A Soft fork is when an upgrade is made to the blockchain, which is compatible with all the previous versions of the blockchain. It is mostly used to apply minor patches or to fix bugs and vulnerabilities in a blockchain. In short, there is no need to split the blockchain. All the changes are updated in parallel to the blocks present in the blockchain and they can bring new features and functionalities to the existing blockchain.
A hard fork can be compared to a firmware update, it changes the entire blockchain entirely. The code changes so much that the changes are not backward compatible. In short, there is a split of the blockchain, and after the split, a new blockchain is formed in the ecosystem for the community. Where the new changes, the rules can be updated. The Ethereum merger is the latest example of this type of hard forking. Cryptocurrencies like Bitcoin Cash, Bitcoin Gold, and ethereum 2.0 came from hard forking.
How Does Forking Affect the Users?
Forks can be extremely disruptive to a community. There are frequently competing visions for the future of a cryptocurrency, which can lead to the feeling that traders and miners have no choice but to split up.
A centralized network normally governs by a single authority. On the other side because blockchain is decentralized that means there is no single entity that can rule the system. Big-name networks like Bitcoin, Ethereum, and Litecoin are controlled by a central authority.
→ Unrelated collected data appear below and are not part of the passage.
Lemma interval_gate_ok index (tc : EventTermCfg.t T) dt st tl :
  ls_interval st !! index = Some tl ->
  interval_shape_ok num_envs tc tl ->
  exists st1 tl',
    (interval_gate rand index tc dt st = Invoke st1 \/
     interval_gate rand index tc dt st = Skip st1) /\
    ls_interval st1 = <[index := tl']> (ls_interval st) /\
    length tl' = length tl.
Proof.
  intros Hbuf [Hrange Hlen]. unfold interval_gate. rewrite Hbuf.
  destruct (EventTermCfg.interval_range_s tc) as [[lower upper]|]; [clear Hrange|congruence].
  cbn [with_interval ls_interval ls_cursor ls_reset ls_env_ids ls_calls].
  destruct (EventTermCfg.is_global_time tc).
  - destruct tl as [|x [|y tl]]; try discriminate. cbn [map].
    destruct (t_le0 (t_sub x dt)).
    + eexists _, _. split; [left; reflexivity|].
      cbn [with_cursor with_interval ls_interval]. rewrite list_insert_insert_eq.
      split; reflexivity.
    + eexists _, _. split; [right; reflexivity|]. cbn. split; reflexivity.
  - set (dec := map (fun x => t_sub x dt) tl).
    pose proof (fun vs => index_put_nonzero dec (map t_le0 dec) vs
                            (length_map t_le0 dec)) as Hput.
    set (fired := Torch.nonzero (map t_le0 dec)) in *.
    destruct (0 <? length fired).
    + rewrite Hput by (rewrite length_map, length_draws; lia).
      eexists _, _. split; [left; reflexivity|].
      cbn [with_env_ids with_cursor with_interval ls_interval].
      rewrite list_insert_insert_eq. split; [reflexivity|].
      rewrite length_masked_scatter. unfold dec. apply length_map.
    + eexists _, _. split; [right; reflexivity|]. cbn. split; [reflexivity|].
      unfold dec. apply length_map.
Qed.

Lemma interval_terms_ok dt tcs i st :
  (forall j tc, tcs !! j = Some tc ->
                exists tl, ls_interval st !! (i + j) = Some tl /\
                           interval_shape_ok num_envs tc tl) ->
  snd (run_terms (ModeInterval dt) (enumerate_from i tcs) st) = None /\
  map length (ls_interval (fst (run_terms (ModeInterval dt) (enumerate_from i tcs) st)))
  = map length (ls_interval st).
Proof.
  revert i st. induction tcs as [|tc tcs IH]; intros i st Hpre; [auto|].
  destruct (Hpre 0 tc eq_refl) as (tl & Hbuf & Hshape).
  rewrite Nat.add_0_r in Hbuf.
  destruct (interval_gate_ok i tc dt st tl Hbuf Hshape) as (st1 & tl' & Hg & Hb1 & Hlen).
  assert (Hmap : map length (ls_interval st1) = map length (ls_interval st)).
  { rewrite Hb1. eapply map_length_insert; eauto. }
  assert (Hrest : forall st2,
             ls_interval st2 = ls_interval st1 ->
             snd (run_terms (ModeInterval dt) (enumerate_from (S i) tcs) st2) = None /\
             map length (ls_interval
                           (fst (run_terms (ModeInterval dt) (enumerate_from (S i) tcs) st2)))
             = map length (ls_interval st)).
  { intros st2 H2. destruct (IH (S i) st2) as [Hn Hl].
    - intros j tc' Hj. destruct (Hpre (S j) tc' Hj) as (tlj & Hbj & Hsj).
      replace (i + S j) with (S i + j) in Hbj by lia.
      rewrite H2.
      destruct (map_length_lookup _ _ _ _ (eq_sym Hmap) Hbj) as (y & Hy & Hly).
      exists y. split; [exact Hy|]. destruct Hsj as [Hr Hs]. split; [exact Hr|]. congruence.
    - split; [exact Hn|]. rewrite Hl, H2. exact Hmap. }
  cbn [enumerate_from apply_terms gate].
  destruct Hg as [-> | ->]; apply Hrest; reflexivity.
Qed.

Lemma reset_gate_ok index (tc : EventTermCfg.t T) g st last :
  ls_reset st !! index = Some last ->
  length last = num_envs ->
  Torch.fits_int32 g = true ->
  Torch.fits_int32 (EventTermCfg.min_step_count_between_reset tc) = true ->
  env_ids_valid num_envs (ls_env_ids st) ->
  exists st1 last',
    (reset_gate index tc g st = Invoke st1 \/ reset_gate index tc g st = Skip st1) /\
    ls_reset st1 = <[index := last']> (ls_reset st) /\
    length last' = num_envs /\
    env_ids_valid num_envs (ls_env_ids st1).
Proof.
  intros Hbuf Hlen Hfit Hthr Hvalid. unfold reset_gate.
  destruct (EventTermCfg.min_step_count_between_reset tc =? 0)%Z.
  - rewrite Hbuf, Hfit. eexists _, _. split; [left; reflexivity|].
    cbn. split; [reflexivity|]. split; [rewrite length_map; exact Hlen | exact Hvalid].
  - set (st0 := match ls_env_ids st with IdsNone => with_env_ids st IdsAll | _ => st end).
    assert (Hst0 : ls_reset st0 = ls_reset st /\ ls_env_ids st0 <> IdsNone /\
                   env_ids_valid num_envs (ls_env_ids st0)).
    { unfold st0. destruct (ls_env_ids st) eqn:E; cbn; rewrite ?E; repeat split;
        try discriminate; try exact I; apply Hvalid. }
    destruct Hst0 as (Hr0 & Hne & Hv0). clearbody st0. rewrite Hr0, Hbuf.
    rewrite (fits_int32_scalar _ Hfit), (fits_int32_scalar _ Hthr). cbn [negb].
    set (steps := map (fun l => Torch.wrap32 (g - l)) last).
    assert (Hsel : exists sel, select_env_ids steps (ls_env_ids st0) = Some sel /\
                               length sel <= num_envs).
    { destruct (ls_env_ids st0) as [| |ids]; [congruence| |].
      - exists steps. split; [reflexivity|]. unfold steps. rewrite length_map. lia.
      - destruct Hv0 as [Hl Hall].
        destruct (index_select_valid steps ids) as (sel & Hsel & Hls).
        { unfold steps. rewrite length_map, Hlen. exact Hall. }
        exists sel. split; [exact Hsel | lia]. }
    destruct Hsel as (sel & -> & Hls).
    set (fired := Torch.nonzero _).
    assert (Hfired : env_ids_valid num_envs (IdsList fired)).
    { destruct (nonzero_bounds
                  (map (fun s => (Torch.wrap32 (EventTermCfg.min_step_count_between_reset tc)
                                  <=? s)%Z) sel))
        as [Hl Hall]. fold fired in Hl, Hall. rewrite length_map in Hl, Hall.
      split; [lia|]. eapply Forall_impl; [exact Hall|]. cbn. intros z Hz. lia. }
    cbn [with_env_ids ls_reset ls_env_ids].
    destruct (0 <? length fired).
    + rewrite Hfit.
      destruct (index_fill_valid last fired g) as (last' & Hfill & Hl').
      { rewrite Hlen. apply Hfired. }
      rewrite Hfill. eexists _, _. split; [left; reflexivity|].
      unfold with_reset, with_env_ids. cbn [ls_reset ls_env_ids].
      split; [exact (f_equal (fun l => <[index := last']> l) Hr0)|].
      split; [congruence | exact Hfired].
    + eexists _, last. split; [right; reflexivity|].
      cbn [ls_reset ls_env_ids]. rewrite (list_insert_id _ _ _ Hbuf). auto.
Qed.

Lemma reset_terms_ok g (tcs : list (EventTermCfg.t T)) i st :
  Torch.fits_int32 g = true ->
  Forall (fun tc => Torch.fits_int32 (EventTermCfg.min_step_count_between_reset tc) = true)
         tcs ->
  env_ids_valid num_envs (ls_env_ids st) ->
  (forall j tc, tcs !! j = Some tc ->
                exists last, ls_reset st !! (i + j) = Some last /\ length last = num_envs) ->
  snd (run_terms (ModeReset g) (enumerate_from i tcs) st) = None /\
  map length (ls_reset (fst (run_terms (ModeReset g) (enumerate_from i tcs) st)))
  = map length (ls_reset st).
Proof.
  intros Hfit Hthrs. revert i st.
  induction Hthrs as [|tc tcs Hthr Hthrs IH]; intros i st Hvalid Hpre; [auto|].
  destruct (Hpre 0 tc eq_refl) as (last & Hbuf & Hlen).
  rewrite Nat.add_0_r in Hbuf.
  destruct (reset_gate_ok i tc g st last Hbuf Hlen Hfit Hthr Hvalid)
    as (st1 & last' & Hg & Hb1 & Hlen' & Hv1).
  assert (Hmap : map length (ls_reset st1) = map length (ls_reset st)).
  { rewrite Hb1. eapply map_length_insert; eauto. congruence. }
  assert (Hrest : forall st2,
             ls_reset st2 = ls_reset st1 ->
             ls_env_ids st2 = ls_env_ids st1 ->
             snd (run_terms (ModeReset g) (enumerate_from (S i) tcs) st2) = None /\
             map length (ls_reset
                           (fst (run_terms (ModeReset g) (enumerate_from (S i) tcs) st2)))
             = map length (ls_reset st)).
  { intros st2 H2 He2. destruct (IH (S i) st2) as [Hn Hl].
    - rewrite He2. exact Hv1.
    - intros j tc' Hj. destruct (Hpre (S j) tc' Hj) as (lj & Hbj & Hlj).
      replace (i + S j) with (S i + j) in Hbj by lia.
      rewrite H2.
      destruct (map_length_lookup _ _ _ _ (eq_sym Hmap) Hbj) as (y & Hy & Hly).
      exists y. split; [exact Hy | congruence].
    - split; [exact Hn|]. rewrite Hl, H2. exact Hmap. }
  cbn [enumerate_from apply_terms gate].
  destruct Hg as [-> | ->]; apply Hrest; reflexivity.
Qed.

End Ready.

Section ReadyManagers.

Context {T : Type} `{Scalar T}.
Variable num_envs : nat.
Variable rand : nat -> T.
Variable resolve : string -> EventTermCfg.t T -> Exn + (Callable * Params).

Local Abbreviation prep_loop := (prepare_loop num_envs rand resolve).
Local Abbreviation prepare := (_prepare_terms num_envs rand resolve).

Lemma prepare_loop_buffers_by_term items cursor st :
  prep_loop items (mkPrep empty_manager cursor []) = inr st ->
  Forall2 (interval_shape_ok num_envs)
    (map snd (mode_terms resolve "interval" items))
    (_interval_term_time_left (ps_manager st)) /\
  _reset_term_last_triggered_step_id (ps_manager st)
  = map (fun _ => repeat 0%Z num_envs) (mode_terms resolve "reset" items).
Proof.
  revert st. induction items as [|[name e] pre IH] using rev_ind; intros st Hl.
  - injection Hl as <-. split; [constructor | reflexivity].
  - apply prepare_loop_snoc in Hl as (st1 & Hpre & Ht).
    destruct (IH st1 Hpre) as [IHi IHr]. clear IH.
    unfold mode_terms. rewrite !flat_map_app. cbn [flat_map]. rewrite !app_nil_r.
    fold (mode_terms resolve "interval" pre). fold (mode_terms resolve "reset" pre).
    destruct e as [|tc|ty]; [| |discriminate].
    { injection Ht as <-. cbn [resolved_entry snd]. rewrite !app_nil_r. auto. }
    apply prepare_term_full in Ht
      as (r & ln & lc & cls' & bi & br & c & Hr & _ & _ & _ & -> & Hmode).
    cbn zeta in Hmode. cbn [ps_manager _interval_term_time_left
                            _reset_term_last_triggered_step_id].
    unfold resolved_entry. cbn [fst snd]. rewrite Hr.
    destruct Hmode as [(Hm & lower & upper & Hrange & -> & -> & _)
                      |[(Hm & Hmin & -> & -> & _)|(Hi & Hre & -> & -> & _)]].
    + rewrite Hm. cbn [String.eqb Ascii.eqb Bool.eqb]. rewrite app_nil_r.
      split; [|exact IHr]. rewrite map_app. apply Forall2_app; [exact IHi|].
      constructor; [|constructor]. split.
      * cbn. rewrite Hrange. discriminate.
      * rewrite length_map, length_draws. reflexivity.
    + rewrite Hm. cbn [String.eqb Ascii.eqb Bool.eqb]. rewrite app_nil_r.
      split; [exact IHi|]. rewrite map_app, IHr. reflexivity.
    + apply String.eqb_neq in Hi. apply String.eqb_neq in Hre. rewrite Hi, Hre.
      rewrite !app_nil_r. auto.
Qed.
So, whoever controls the network determines how usable the network is. With a decentralized network, like Bitcoin Cash or Ethereum Classic, there’s no central authority controlling the network. Users now have more control over the blockchain because it’s decentralized.
What is the Need for Forking?
Forking allows a network to spread its use outside of the current centralized community and make it more accessible to a larger number of people. Bitcoin has a blockchain that can only be used by those who own Bitcoin. If you own Bitcoin, you can only use Bitcoin. If Bitcoin becomes too expensive, or out-of-reach for many people, then you can fork the blockchain and make a cheaper version of it. So, instead of only being able to use Bitcoin, you can now use a cheaper system that uses similar blockchain technology. This makes it more accessible to a larger number of people.
To summarize a fork is a technological way of changing the blockchain network without changing the people using it. They are also used to introduce patches or to fix bugs in the system that could otherwise be potentially destructive or leave the system vulnerable.
Upgrading something to the technology is the best way to ahead in the market. While the term cryptocurrency refers to money and the financial side of things.
There are many startups who are working really hard to make the use case in the crypto space. We as a startup working on making crypto accessible to each and every human being. We want more people to understand crypto and then start accepting crypto as payment. There are many merchants who are already accepting crypto as payment. You can easily buy products using crypto from many popular websites. So the technology lends itself to an infinitely broader range of use cases, as we’ll see in the future for sure.